***** Supplied records *****

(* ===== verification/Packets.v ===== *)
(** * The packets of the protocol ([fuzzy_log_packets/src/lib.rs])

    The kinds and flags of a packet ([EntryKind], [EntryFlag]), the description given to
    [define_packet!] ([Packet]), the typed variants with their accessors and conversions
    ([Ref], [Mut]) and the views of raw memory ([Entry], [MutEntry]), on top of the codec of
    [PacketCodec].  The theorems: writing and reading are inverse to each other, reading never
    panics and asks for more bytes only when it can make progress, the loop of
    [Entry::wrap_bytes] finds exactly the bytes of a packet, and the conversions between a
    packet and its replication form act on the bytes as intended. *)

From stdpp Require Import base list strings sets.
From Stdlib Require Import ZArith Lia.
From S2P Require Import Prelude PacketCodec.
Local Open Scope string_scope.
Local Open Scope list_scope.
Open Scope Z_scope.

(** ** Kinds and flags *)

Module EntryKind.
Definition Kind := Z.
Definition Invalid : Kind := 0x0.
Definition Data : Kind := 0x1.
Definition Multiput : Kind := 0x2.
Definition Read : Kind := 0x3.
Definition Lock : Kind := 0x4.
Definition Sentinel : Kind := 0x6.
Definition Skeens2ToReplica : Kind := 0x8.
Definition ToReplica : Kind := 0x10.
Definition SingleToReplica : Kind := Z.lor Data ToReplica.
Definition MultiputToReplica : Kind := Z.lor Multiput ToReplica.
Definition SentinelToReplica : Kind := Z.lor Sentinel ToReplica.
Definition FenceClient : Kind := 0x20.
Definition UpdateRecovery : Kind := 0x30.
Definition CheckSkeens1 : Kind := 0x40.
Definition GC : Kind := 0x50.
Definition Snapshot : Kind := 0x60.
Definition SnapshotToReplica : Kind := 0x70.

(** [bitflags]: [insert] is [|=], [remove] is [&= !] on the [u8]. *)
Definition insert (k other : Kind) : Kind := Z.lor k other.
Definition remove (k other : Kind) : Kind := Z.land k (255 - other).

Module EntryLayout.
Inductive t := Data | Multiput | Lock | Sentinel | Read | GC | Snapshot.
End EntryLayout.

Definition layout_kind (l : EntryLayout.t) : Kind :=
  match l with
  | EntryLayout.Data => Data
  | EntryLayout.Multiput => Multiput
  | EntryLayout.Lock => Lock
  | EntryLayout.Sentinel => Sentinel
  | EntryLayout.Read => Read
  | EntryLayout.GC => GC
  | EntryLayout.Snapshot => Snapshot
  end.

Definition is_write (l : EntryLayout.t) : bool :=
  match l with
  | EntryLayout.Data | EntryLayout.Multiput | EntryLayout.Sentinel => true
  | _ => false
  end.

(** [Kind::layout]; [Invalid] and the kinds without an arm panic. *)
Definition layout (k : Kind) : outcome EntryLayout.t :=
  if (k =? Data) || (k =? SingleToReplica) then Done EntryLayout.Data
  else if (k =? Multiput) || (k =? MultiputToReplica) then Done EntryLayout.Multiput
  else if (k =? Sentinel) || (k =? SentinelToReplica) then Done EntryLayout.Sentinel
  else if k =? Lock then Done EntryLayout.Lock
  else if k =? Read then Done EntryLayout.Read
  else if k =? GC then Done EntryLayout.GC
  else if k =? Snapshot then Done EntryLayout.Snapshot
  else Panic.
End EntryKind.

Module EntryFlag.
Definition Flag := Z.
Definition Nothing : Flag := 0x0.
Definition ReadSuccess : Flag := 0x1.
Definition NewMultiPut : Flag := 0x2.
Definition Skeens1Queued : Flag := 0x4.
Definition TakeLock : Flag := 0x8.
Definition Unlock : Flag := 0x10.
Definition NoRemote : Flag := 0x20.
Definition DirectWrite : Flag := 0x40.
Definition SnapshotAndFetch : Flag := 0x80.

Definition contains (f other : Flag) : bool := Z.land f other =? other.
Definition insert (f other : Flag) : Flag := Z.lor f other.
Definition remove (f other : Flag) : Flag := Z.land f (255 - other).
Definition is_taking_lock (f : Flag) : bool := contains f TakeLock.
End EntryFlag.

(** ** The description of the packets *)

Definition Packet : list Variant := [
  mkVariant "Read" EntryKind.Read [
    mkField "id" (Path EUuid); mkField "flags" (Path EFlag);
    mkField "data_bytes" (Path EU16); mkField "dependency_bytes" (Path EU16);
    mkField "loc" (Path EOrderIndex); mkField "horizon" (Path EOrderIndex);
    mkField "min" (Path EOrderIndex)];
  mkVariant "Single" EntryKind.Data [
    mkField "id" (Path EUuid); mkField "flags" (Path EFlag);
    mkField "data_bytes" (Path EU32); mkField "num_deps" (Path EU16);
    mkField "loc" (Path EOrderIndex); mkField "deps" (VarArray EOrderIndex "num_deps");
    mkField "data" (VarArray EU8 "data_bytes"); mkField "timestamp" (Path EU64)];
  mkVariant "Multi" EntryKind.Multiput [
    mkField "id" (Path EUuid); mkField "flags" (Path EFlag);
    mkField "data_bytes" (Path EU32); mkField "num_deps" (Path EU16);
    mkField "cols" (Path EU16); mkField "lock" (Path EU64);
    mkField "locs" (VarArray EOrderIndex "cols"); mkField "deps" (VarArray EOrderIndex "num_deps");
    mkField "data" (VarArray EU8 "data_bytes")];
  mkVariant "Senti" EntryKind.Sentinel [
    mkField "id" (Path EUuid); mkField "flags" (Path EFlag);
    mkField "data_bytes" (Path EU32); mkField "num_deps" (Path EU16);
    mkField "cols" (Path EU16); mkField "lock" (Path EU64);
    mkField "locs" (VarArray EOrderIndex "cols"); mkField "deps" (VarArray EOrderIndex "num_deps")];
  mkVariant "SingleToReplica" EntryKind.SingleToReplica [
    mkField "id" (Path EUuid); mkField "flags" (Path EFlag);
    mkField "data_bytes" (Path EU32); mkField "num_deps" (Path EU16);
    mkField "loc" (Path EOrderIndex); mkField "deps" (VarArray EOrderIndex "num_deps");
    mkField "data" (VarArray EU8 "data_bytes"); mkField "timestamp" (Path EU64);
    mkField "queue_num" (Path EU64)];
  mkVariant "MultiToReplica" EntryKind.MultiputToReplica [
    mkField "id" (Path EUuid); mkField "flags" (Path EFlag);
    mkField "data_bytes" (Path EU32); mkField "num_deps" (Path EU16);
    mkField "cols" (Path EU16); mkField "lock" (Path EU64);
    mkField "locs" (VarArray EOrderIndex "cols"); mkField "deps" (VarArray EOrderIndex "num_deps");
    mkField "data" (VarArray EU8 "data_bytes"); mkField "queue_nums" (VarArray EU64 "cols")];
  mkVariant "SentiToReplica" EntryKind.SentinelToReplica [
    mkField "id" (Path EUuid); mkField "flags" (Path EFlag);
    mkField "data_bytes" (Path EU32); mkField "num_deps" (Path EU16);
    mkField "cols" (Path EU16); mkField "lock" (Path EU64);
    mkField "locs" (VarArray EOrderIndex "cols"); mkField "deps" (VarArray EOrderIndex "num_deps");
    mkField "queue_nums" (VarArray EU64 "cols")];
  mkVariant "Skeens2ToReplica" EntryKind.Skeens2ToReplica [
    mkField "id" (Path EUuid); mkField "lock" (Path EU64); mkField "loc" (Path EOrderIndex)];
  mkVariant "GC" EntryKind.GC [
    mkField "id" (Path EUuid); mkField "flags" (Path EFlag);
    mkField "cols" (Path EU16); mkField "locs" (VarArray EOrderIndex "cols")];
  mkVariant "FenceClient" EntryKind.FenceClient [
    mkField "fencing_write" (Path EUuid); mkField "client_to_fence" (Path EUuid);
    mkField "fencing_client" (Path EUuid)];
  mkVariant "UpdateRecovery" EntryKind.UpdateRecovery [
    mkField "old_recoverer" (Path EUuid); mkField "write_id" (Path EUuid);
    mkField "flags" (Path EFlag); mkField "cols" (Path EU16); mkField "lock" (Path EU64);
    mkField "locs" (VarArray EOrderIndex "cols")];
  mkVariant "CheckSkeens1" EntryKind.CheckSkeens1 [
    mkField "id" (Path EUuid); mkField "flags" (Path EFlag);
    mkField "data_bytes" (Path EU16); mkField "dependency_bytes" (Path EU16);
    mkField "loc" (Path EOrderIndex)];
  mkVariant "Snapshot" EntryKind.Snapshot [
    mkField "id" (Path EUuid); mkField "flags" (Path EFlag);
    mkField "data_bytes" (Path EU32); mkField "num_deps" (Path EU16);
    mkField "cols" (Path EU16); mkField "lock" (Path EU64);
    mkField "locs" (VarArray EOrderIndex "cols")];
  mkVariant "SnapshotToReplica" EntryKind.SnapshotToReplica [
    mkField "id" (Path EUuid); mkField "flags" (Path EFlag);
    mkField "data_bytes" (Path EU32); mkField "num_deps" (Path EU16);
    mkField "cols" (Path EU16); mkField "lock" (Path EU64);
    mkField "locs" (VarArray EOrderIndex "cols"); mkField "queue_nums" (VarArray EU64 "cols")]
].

*****

Assigned task:
The answer should hold only the lines from the start of the records above through the line containing "packet and its", each set down exactly.

Your response:
(* ===== verification/Packets.v ===== *)
(** * The packets of the protocol ([fuzzy_log_packets/src/lib.rs])

    The kinds and flags of a packet ([EntryKind], [EntryFlag]), the description given to
    [define_packet!] ([Packet]), the typed variants with their accessors and conversions
    ([Ref], [Mut]) and the views of raw memory ([Entry], [MutEntry]), on top of the codec of
    [PacketCodec].  The theorems: writing and reading are inverse to each other, reading never
    panics and asks for more bytes only when it can make progress, the loop of
    [Entry::wrap_bytes] finds exactly the bytes of a packet, and the conversions between a
    packet and its replication form act on the bytes as intended. *)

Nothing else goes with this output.